Why is karyotype test done?
The reasons behind karyotyping are plethora. Some of them are as follows:-
- To check whether the chromosomes of an individual have a change which can be passed to his/her child.
- To check whether a defect in a chromosome is prevent a woman from conceiving.
- To check for the presence of a chromosome defect in a fetus
- To check for the reasons behind defect in a baby’s growth and development.
- Determine the right treatment for certain types of cancers.
- For identifying the sex of an unborn baby.
How is it done?
A karyotype test can be done using almost any cell or tissue of the body. However, in most cases, a sample of blood is taken from the vein for testing. In case of pregnancy, a sample of amniotic fluid or that of placenta may be extracted for examination.

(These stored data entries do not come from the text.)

(** ** service_oauth.go *)

Section handlers.
Context `{P : Platform}.
Variable s : Service.

Definition github_configured : bool :=
  negb ((oc_ClientID (s_githubOAuthConfig s) == "") ||
        (oc_ClientSecret (s_githubOAuthConfig s) == ""))%go.

Definition ListOAuthProviders (ctx : Ctx) (req : ListOAuthProvidersRequest)
    : result ListOAuthProvidersResponse :=
  let github :=
    if (oc_ClientID (s_githubOAuthConfig s) == "")%go
    then mkAuthProviderStatus AUTH_PROVIDER_GITHUB false UNAVAILABLE_REASON_MISSING_CLIENT_ID else
    if (oc_ClientSecret (s_githubOAuthConfig s) == "")%go
    then mkAuthProviderStatus AUTH_PROVIDER_GITHUB false UNAVAILABLE_REASON_MISSING_CLIENT_SECRET
    else mkAuthProviderStatus AUTH_PROVIDER_GITHUB true UNAVAILABLE_REASON_UNSPECIFIED in
  Ok (mkListOAuthProvidersResponse [github]).

Definition authProviderName (provider : AuthProvider) : option string :=
  match provider with AUTH_PROVIDER_GITHUB => Some "github" | _ => None end.

Definition authProviderValue (provider : string) : AuthProvider :=
  if (ToLower (TrimSpace provider) == "github")%go then AUTH_PROVIDER_GITHUB
  else AUTH_PROVIDER_UNSPECIFIED.

Definition oauthConfigForRedirect (redirectURL : string) : OAuth2Config :=
  let cfg := s_githubOAuthConfig s in
  mkOAuth2Config (oc_ClientID cfg) (oc_ClientSecret cfg) redirectURL (oc_Scopes cfg).

Definition generateOAuthState : M (result string) :=
  try buf := rand_Read 32 in
  Ret (Ok (hex_encode buf)).

Definition StartOAuthLogin (ctx : Ctx) (req : StartOAuthLoginRequest)
    : M (result StartOAuthLoginResponse) :=
  match authProviderName (sol_Provider req) with
  | None => fail InvalidArgument "provider is required and must be supported"
  | Some provider =>
      let redirectURL := TrimSpace (sol_RedirectUrl req) in
      if (redirectURL == "")%go then fail InvalidArgument "redirect URL is required" else
      if negb github_configured then fail FailedPrecondition "GitHub OAuth is not configured" else
      let oauthCfg := oauthConfigForRedirect redirectURL in
      try state := generateOAuthState catch (λ _, fail Internal "failed to generate oauth state") in
      try _ := oss_Add (s_oauthStateStore s) state provider redirectURL
        catch (λ _, fail Internal "failed to store oauth state") in
      Ret (Ok (mkStartOAuthLoginResponse (oauth2_AuthCodeURL oauthCfg state) state))
  end.

Definition updateEmailIfNeeded (usr : UserModel) (email : string) : M (result UserModel) :=
  if ((um_Email usr == email) || (email == ""))%go then Ret (Ok usr) else
  try usr := us_Update (s_userStore s)
               (mkUserModel (um_ID usr) (um_CreatedAt usr) (um_UpdatedAt usr) email
                  (um_HashedPassword usr) (um_VerificationHash usr) (um_LastLoginAt usr))
    catch (λ _, fail Internal "failed to update user email") in
  Ret (Ok usr).

Definition maybeFillOAuthEmail (provider : UserInfoProvider) (accessToken : string)
    (info : UserInfo) : M UserInfo :=
  if negb (ui_Email info == "")%go || negb (s_oauthFetchEmailIfMissing s) then Ret info else
  if (TrimSpace accessToken == "")%go then Ret info else
  match uip_GetEmail provider with
  | None => Ret info
  | Some GetEmail =>
      email ← GetEmail accessToken;
      match email with
      | Err _ => Ret info
      | Ok email =>
          if (TrimSpace email == "")%go then Ret info else
          Ret (mkUserInfo (ui_Provider info) (ui_ID info) (TrimSpace email) (ui_Username info)
                 (ui_AvatarURL info))
      end
  end.

Definition new_identity (userID : string) (info : UserInfo) : ExternalIdentityModel :=
  mkExternalIdentityModel "" userID (ui_Provider info) (ui_ID info) time_zero time_zero.

(** Merge: link the identity to the user that has its email. *)
Definition link_existing_user (info : UserInfo) (byEmail : UserModel) : M (result UserModel) :=
  created ← es_Create (s_externalIdentityStore s) (new_identity (um_ID byEmail) info);
  match created with
  | Ok _ => Ret (Ok byEmail)
  | Err createErr =>
      if errors_Is createErr identra_ErrAlreadyExists then
        try existingIdentity :=
          es_GetByProviderID (s_externalIdentityStore s) (ui_Provider info) (ui_ID info)
          catch (λ _, fail Internal "failed to verify oauth account link") in
        if (em_UserID existingIdentity == um_ID byEmail)%go then Ret (Ok byEmail)
        else fail AlreadyExists "oauth account already linked to another user"
      else fail Internal "failed to link oauth account"
  end.

(** A new user and its identity; without the identity the user is removed
    again. *)
Definition create_oauth_user (info : UserInfo) : M (result UserModel) :=
  try userModel := us_Create (s_userStore s)
                     (mkUserModel "" time_zero time_zero (ui_Email info) None None None)
    catch (λ createErr,
      if errors_Is createErr identra_ErrAlreadyExists then fail AlreadyExists "user already exists"
      else fail Internal "failed to create user") in
  try _ := es_Create (s_externalIdentityStore s) (new_identity (um_ID userModel) info)
    catch (λ createErr,
      let isConflict := errors_Is createErr identra_ErrAlreadyExists in
      _ ← us_Delete (s_userStore s) (um_ID userModel);
      if isConflict then fail AlreadyExists "oauth account already linked"
      else fail Internal "failed to create oauth identity") in
  Ret (Ok userModel).

Definition ensureOAuthUser (info : UserInfo) : M (result UserModel) :=
  if (ui_ID info == "")%go then fail Internal "provider user id is empty" else
  if (ui_Provider info == "")%go then fail Internal "provider name is empty" else
  existing ← es_GetByProviderID (s_externalIdentityStore s) (ui_Provider info) (ui_ID info);
  match existing with
  | Ok existing =>
      try usr := us_GetByID (s_userStore s) (em_UserID existing)
        catch (λ _, fail Internal "failed to fetch user linked to oauth identity") in
      updateEmailIfNeeded usr (ui_Email info)
  | Err err =>
      if errors_Is err identra_ErrNotFound then
        if negb (TrimSpace (ui_Email info) == "")%go then
          byEmail ← us_GetByEmail (s_userStore s) (ui_Email info);
          match byEmail with
          | Ok byEmail => link_existing_user info byEmail
          | Err emailErr =>
              if errors_Is emailErr identra_ErrNotFound then create_oauth_user info
              else fail Internal "failed to fetch user by email"
          end
        else fail FailedPrecondition "oauth provider did not supply an email address"
      else fail Internal "failed to fetch user by provider id"
  end.

(** What login and link do with a consumed state: exchange the code, ask the
    provider who it is. *)
Definition fetch_user_info (code : string) (stateData : OAuthState)
    : M (result (UserInfoProvider * string * UserInfo)) :=
  let oauthCfg := oauthConfigForRedirect (os_RedirectURL stateData) in
  try token := github_call (λ i, oauth2_Exchange i oauthCfg code)
    catch (λ _, fail Unauthenticated "failed to exchange authorization code") in
  try userProvider := Ret (GetUserProvider (os_Provider stateData))
    catch (λ _, fail Internal "failed to get user provider") in
  try userInfo := uip_GetUserInfo userProvider token
    catch (λ _, fail Unauthenticated "failed to fetch user info") in
  Ret (Ok (userProvider, token, userInfo)).

Definition oauth_profile (info : UserInfo) : OAuthUserProfile :=
  mkOAuthUserProfile (ui_Username info) (ui_AvatarURL info) (ui_Email info).

Definition LoginWithOAuth (ctx : Ctx) (req : LoginWithOAuthRequest)
    : M (result LoginWithOAuthResponse) :=
  if (TrimSpace (lwo_Code req) == "")%go then fail InvalidArgument "code is required" else
  if (TrimSpace (lwo_State req) == "")%go then fail InvalidArgument "state is required" else
  consumed ← oss_Consume (s_oauthStateStore s) (lwo_State req);
  match consumed with
  | Err _ => fail Internal "failed to validate oauth state"
  | Ok None => fail InvalidArgument "invalid or expired state"
  | Ok (Some stateData) =>
      try (userProvider, token, userInfo) := fetch_user_info (lwo_Code req) stateData in
      userInfo ← maybeFillOAuthEmail userProvider token userInfo;
      try authUser := ensureOAuthUser userInfo in
      _ ← recordLogin s authUser;
      try tokenPair := NewTokenPair (um_ID authUser) (s_tokenCfg s)
        catch (λ _, fail Internal "failed to create token pair") in
      Ret (Ok (mkLoginWithOAuthResponse tokenPair (oauth_profile userInfo)))
  end.

(** Linking: the identity is the caller's afterwards, or the link fails. *)
Definition link_identity (bindingUser : UserModel) (provider : string) (userInfo : UserInfo)
    : M (result unit) :=
  providerIdentity ← es_GetByProviderID (s_externalIdentityStore s) provider (ui_ID userInfo);
  match providerIdentity with
  | Ok providerIdentity =>
      if negb (em_UserID providerIdentity == um_ID bindingUser)%go
      then fail AlreadyExists "oauth account already linked to another user"
      else Ret (Ok tt)
  | Err err =>
      if errors_Is err identra_ErrNotFound then
        created ← es_Create (s_externalIdentityStore s)
          (mkExternalIdentityModel "" (um_ID bindingUser) provider (ui_ID userInfo)
             time_zero time_zero);
        match created with
        | Ok _ => Ret (Ok tt)
        | Err createErr =>
            if errors_Is createErr identra_ErrAlreadyExists then
              try existing :=
                es_GetByProviderID (s_externalIdentityStore s) provider (ui_ID userInfo)
                catch (λ _, fail Internal "failed to verify oauth link") in
              if negb (em_UserID existing == um_ID bindingUser)%go
              then fail AlreadyExists "oauth account already linked to another user"
              else Ret (Ok tt)
            else fail Internal "failed to link oauth account"
        end
      else fail Internal "failed to check existing oauth link"
  end.
(* ===== verification/UserManagement.v ===== *)
(** * User management, the audit log and the read-only queries:
    internal/identra/user_management.go, audit.go, system.go, service_jwks.go

    Management of users by service accounts: the pages of the listings cover
    them, a reset replaces the password, a deletion ends the user's sessions. *)

From S2P Require Import Prelude GoStrings Prog Data Messages Platform RefPlatform SqliteQueries.
From S2P Require Import KeyManager World Password Tokens Interfaces RateLimiter Revocation.
From S2P Require Import SqliteStores ServiceAccount SqliteAccounts SqliteAudit App Handlers.
From S2P Require Import Authorization PasswordLogin OAuthLogin Session.
#[local] Open Scope Z_scope.

Section handlers.
Context `{P : Platform}.
Variable s : Service.

(** The token is trimmed to see whether it is empty, and parsed as it is. *)
Definition pageOffset (token : string) : result Z :=
  if (TrimSpace token == "")%go then Ok 0 else
  match Atoi token with
  | Some offset =>
      if offset <? 0 then Err (status_Error InvalidArgument "invalid page token") else Ok offset
  | None => Err (status_Error InvalidArgument "invalid page token")
  end.

Definition managedUserProto (user : UserModel) : ManagedUser :=
  mkManagedUser (um_ID user) (um_Email user)
    (match um_HashedPassword user with Some _ => true | None => false end)
    (um_CreatedAt user) (um_UpdatedAt user) (um_LastLoginAt user).

(** A page of at most [pageSize] of the rows read, one more than fits, and the
    token of the next page. *)
Definition cut_page {A} (offset pageSize : Z) (rows : list A) : list A * string :=
  if pageSize <? Z.of_nat (length rows)
  then (take (Z.to_nat pageSize) rows, Itoa (wrap_int64 (offset + pageSize)))
  else (rows, "").

Definition ListUsers (ctx : Ctx) (req : ListUsersRequest) : M (result ListUsersResponse) :=
  try _ := authorizeServiceAccount s ctx [ScopeUsersRead; ScopeUsersManage] in
  let pageSize := luq_PageSize req in
  let pageSize := if pageSize =? 0 then 50 else pageSize in
  if (pageSize <? 0) || (200 <? pageSize)
  then fail InvalidArgument "page size must be between 1 and 200" else
  try offset := Ret (pageOffset (luq_PageToken req)) in
  try users := us_List (s_userStore s) offset (pageSize + 1)
    catch (λ _, fail Internal "failed to list users") in
  let '(users, next) := cut_page offset pageSize users in
  Ret (Ok (mkListUsersResponse (managedUserProto <$> users) next)).

Definition CreatePasswordUser (ctx : Ctx) (req : CreatePasswordUserRequest)
    : M (result CreatePasswordUserResponse) :=
  try actor := authorizeServiceAccount s ctx [ScopeUsersManage] in
  let email := TrimSpace (cpu_Email req) in
  if ((email == "") || (cpu_Password req == ""))%go
  then fail InvalidArgument "email and password are required" else
  try hash := HashPassword (cpu_Password req)
    catch (λ _, fail Internal "failed to process password") in
  try user := us_Create (s_userStore s)
                (mkUserModel "" time_zero time_zero email (Some hash) None None)
    catch (λ err,
      if errors_Is err identra_ErrAlreadyExists then fail AlreadyExists "user already exists"
      else fail Internal "failed to create user") in
  _ ← recordManagementAudit s actor "user.create" "user" (um_ID user);
  Ret (Ok (mkCreatePasswordUserResponse (managedUserProto user))).

Definition DeleteUser (ctx : Ctx) (req : DeleteUserRequest) : M (result DeleteUserResponse) :=
  try actor := authorizeServiceAccount s ctx [ScopeUsersManage] in
  let userID := TrimSpace (duq_UserId req) in
  if (userID == "")%go then fail InvalidArgument "user ID is required" else
  try _ := us_Delete (s_userStore s) userID
    catch (λ err,
      if errors_Is err identra_ErrNotFound then fail NotFound "user not found"
      else fail Internal "failed to delete user") in
  _ ← recordManagementAudit s actor "user.delete" "user" userID;
  Ret (Ok mkDeleteUserResponse).
Lemma redis_Add_within st a p r : guarantees (within Q) (redis_Add st a p r).
Proof. unfold redis_Add. within_tac. Qed.
Lemma adapter_Consume_within st a : guarantees (within Q) (adapter_Consume (redis_Consume st) a).
Proof. unfold adapter_Consume, redis_Consume. within_tac. Qed.
Lemma Revoke_within rr i x : guarantees (within Q) (Revoke rr i x).
Proof. unfold Revoke. within_tac. Qed.
Lemma IsRevoked_within rr i : guarantees (within Q) (IsRevoked rr i).
Proof. unfold IsRevoked. within_tac. Qed.

Lemma deployed_collaborators s : deployed s → collaborators (within Q) (λ _ _, True) s.
Proof.
  intros [redisCfg oauth redis tokens mailer info s' Hb Hs Hm].
  apply buildRedisDependencies_inv in Hb as ->.
  revert Hs. unfold NewService, assemble. simpl. destruct (negb _); [done|]. intros [= <-].
  destruct reads_within as (? & ? & ? & ? & ? & ? & ? & ?).
  split; intros; cbn_service;
    try apply redis_limiter_within; try apply codes_within; simplify_eq; eauto using
      mail_within, users_Create_within, users_Update_within, users_SetPassword_within,
      users_Delete_within, identities_Create_within, accounts_Create_within,
      accounts_RotateCredential_within, accounts_Disable_within, redis_Add_within,
      Revoke_within, IsRevoked_within;
    first [apply redis_Add_within | apply adapter_Consume_within | apply Revoke_within
          | apply IsRevoked_within].
Qed.
End frames.

(** *** Anything the stores and the foreign keys of Redis leave alone *)

Definition revocations_prefix : string := "identra:revoked_refresh:".
Definition other_prefixes : list string :=
  ["identra:rl:login:"; "identra:rl:send_code:"; "identra:rl:service_token:";
   "identra:email_code:"; "identra:oauth_state:"].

Blood Sample from Vein – In this case, a sample of blood is drawn from one of the veins of the body, usually those on the arm. The sample is collected in special tubes which are then sent to the laboratory for in-depth examination and evaluation.
Cell Sample from Fetus – In this type of karyotype test, a few cells are extracted from the fetus with the help of amniocentesis or chorionic villus sampling method. These are then sent to the laboratory for in-depth examination and evaluation.
Cell Sample from Bone Marrow – A bone marrow biopsy is conducted to extract a sample of bone marrow for karyotype testing. Similar to the above two methods, the sample is sent to the laboratory for in-depth examination and evaluation.
How to Interpret the Results?
Interpreting karyotype test results is simple and easy. In case of normal results, the following may be noted:-
- Females – 44 autosomes along with 2 sex chromosomes marked as XX. A total of 46 chromosomes (XX)
- Males – 44 autosomes along with 2 sex chromosomes marked as XY. A total of 46 chromosomes (XY)
Any deviation from the above mentioned normal range indicated the presence of abnormality. This means:-
- More than or less than 46 chromosomes.
- Abnormal shape or size of one of more than one chromosome
- A pair of chromosome is either broken or separated in an inappropriate manner.
- The presence of some kind of genetic syndrome or condition such as
- Down syndrome
- Klinefelter syndrome
- Philadelphia chromosome
- Trisomy 18
- Turner syndrome
In addition to this, chemotherapy can cause the chromosome to break down which in turn may affect the result of a karyotype test.